### Exercise brief
Among the records that follow, set down only the lines from the one containing "o_human_owned : bool;" to the one containing "(p : PersistedOperationObservation).", both included, exactly.

Collected data
----------------
(* ===== verification/Claims.v ===== *)
(** * Operation claims

    The claim adapter of [core/scripts/operation-observation.ts]: the
    observation record, the decision what a stored claim becomes, the
    compare-and-swap loop of [persistOperationObservation], the lock file that
    makes the swap atomic, and the consumers of a claim.  A claim file is shared
    by every process of the host, so the loop is modelled against the moves the
    others make between its read and its swap. *)

From Stdlib Require Import Ascii.
From stdpp Require Import base gmap strings list relations.
From S2P Require Import Prelude LoopTypes Lifecycle.
Local Open Scope result_scope.

Inductive ObservationLifecycleState := OActive | OCooling | OWaiting | OComplete.

#[export] Instance observation_lifecycle_eq_dec : EqDecision ObservationLifecycleState.
Proof. solve_decision. Defined.

Inductive ArtifactEvidenceRole := EvidencePlanning | EvidenceImplementation.

Record CapabilityRequestObservation := mkCapabilityObs {
  co_capability : string;
  co_detail : string;
}.

Record OperationIdentity := mkOpIdentity {
  o_domain : string;
  o_logical_operation_id : string;
  o_repository : option string;
  o_issue : option Z;
  o_run_id : option string;
}.

(** The literal-typed flags are kept: a document read back may carry others. *)
Record OperationObservation := mkObs {
  o_identity : OperationIdentity;
  o_schema_version : Z;
  o_operation : string;
  o_form_id : string;
  o_certainty : SideEffectCertainty;
  o_lifecycle : ObservationLifecycleState;
  o_human_owned : bool;
  o_complete : bool;
  o_cancelled : bool;
  o_owned : bool;
  o_fault : option string;
  o_message : string;
  o_capability_request : option CapabilityRequestObservation;
  o_invariant : option string;
  o_candidate_epoch : option string;
  o_evidence_role : option ArtifactEvidenceRole;
  o_artifact_identity : option string;
  o_evidence_identity : option string;
  o_attempts_per_strategy : option (obj Z);
  o_strategy_cursor : option Z;
  o_next_eligible_at : option string;
  o_episode_id : option string;
}.

Record PersistedOperationObservation := mkPersisted {
  p_obs : OperationObservation;
  observation_id : string;
  recorded_at : string;
  transitioned_at : option string;
  (** Absent on records written before the swap existed. *)
  claim_revision : option Z;
}.

Definition OPERATION_OBSERVATION_SCHEMA_VERSION : Z := 1.

(** ** Keys and files *)

Definition LOGICAL_OPERATION_ID_PREFIX : string := "lop-".

Definition isLogicalOperationId (value : string) : bool :=
  startsWith value LOGICAL_OPERATION_ID_PREFIX &&
  bool_decide (String.length LOGICAL_OPERATION_ID_PREFIX < String.length value).

Definition operationClaimKey (domain logicalOperationId : string) : string :=
  lowerString (js_trim domain) +:+ "::" +:+ logicalOperationId.

(** [[a-zA-Z0-9._-]]. *)
Definition fileNameChar (c : ascii) : bool :=
  let n := nat_of_ascii c in
  (97 <=? n) && (n <=? 122) || (65 <=? n) && (n <=? 90) || (48 <=? n) && (n <=? 57) ||
  (n =? 46) || (n =? 95) || (n =? 45).

(** [key.replace(/[^a-zA-Z0-9._-]+/g, "_")]. *)
Fixpoint sanitize (run : bool) (l : list ascii) : list ascii :=
  match l with
  | [] => []
  | c :: l' =>
      if fileNameChar c then c :: sanitize false l'
      else if run then sanitize true l' else "_"%char :: sanitize true l'
  end.

Definition observationFileName (key : string) : string := unchars (sanitize false (chars key)) +:+ ".json".

(** A claim file: absent, present but not a readable claim document, or one. *)
Inductive ClaimFile :=
| NoFile
| Unparsable
| Document (p : PersistedOperationObservation).

Definition readClaimFile (f : ClaimFile) : option PersistedOperationObservation :=
  match f with
  | Document raw =>
      if negb (o_owned (p_obs raw)) || bool_decide (o_schema_version (p_obs raw) ≠ OPERATION_OBSERVATION_SCHEMA_VERSION)
      then None
      else if bool_decide (o_domain (o_identity (p_obs raw)) = "") ||
              negb (isLogicalOperationId (o_logical_operation_id (o_identity (p_obs raw)))) then None
      else Some raw
  | NoFile | Unparsable => None
  end.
----------------
### Output of the exercise
  o_human_owned : bool;
  o_complete : bool;
  o_cancelled : bool;
  o_owned : bool;
  o_fault : option string;
  o_message : string;
  o_capability_request : option CapabilityRequestObservation;
  o_invariant : option string;
  o_candidate_epoch : option string;
  o_evidence_role : option ArtifactEvidenceRole;
  o_artifact_identity : option string;
  o_evidence_identity : option string;
  o_attempts_per_strategy : option (obj Z);
  o_strategy_cursor : option Z;
  o_next_eligible_at : option string;
  o_episode_id : option string;
}.

Record PersistedOperationObservation := mkPersisted {
  p_obs : OperationObservation;
  observation_id : string;
  recorded_at : string;
  transitioned_at : option string;
  (** Absent on records written before the swap existed. *)
  claim_revision : option Z;
}.

Definition OPERATION_OBSERVATION_SCHEMA_VERSION : Z := 1.

(** ** Keys and files *)

Definition LOGICAL_OPERATION_ID_PREFIX : string := "lop-".

Definition isLogicalOperationId (value : string) : bool :=
  startsWith value LOGICAL_OPERATION_ID_PREFIX &&
  bool_decide (String.length LOGICAL_OPERATION_ID_PREFIX < String.length value).

Definition operationClaimKey (domain logicalOperationId : string) : string :=
  lowerString (js_trim domain) +:+ "::" +:+ logicalOperationId.

(** [[a-zA-Z0-9._-]]. *)
Definition fileNameChar (c : ascii) : bool :=
  let n := nat_of_ascii c in
  (97 <=? n) && (n <=? 122) || (65 <=? n) && (n <=? 90) || (48 <=? n) && (n <=? 57) ||
  (n =? 46) || (n =? 95) || (n =? 45).

(** [key.replace(/[^a-zA-Z0-9._-]+/g, "_")]. *)
Fixpoint sanitize (run : bool) (l : list ascii) : list ascii :=
  match l with
  | [] => []
  | c :: l' =>
      if fileNameChar c then c :: sanitize false l'
      else if run then sanitize true l' else "_"%char :: sanitize true l'
  end.

Definition observationFileName (key : string) : string := unchars (sanitize false (chars key)) +:+ ".json".

(** A claim file: absent, present but not a readable claim document, or one. *)
Inductive ClaimFile :=
| NoFile
| Unparsable
| Document (p : PersistedOperationObservation).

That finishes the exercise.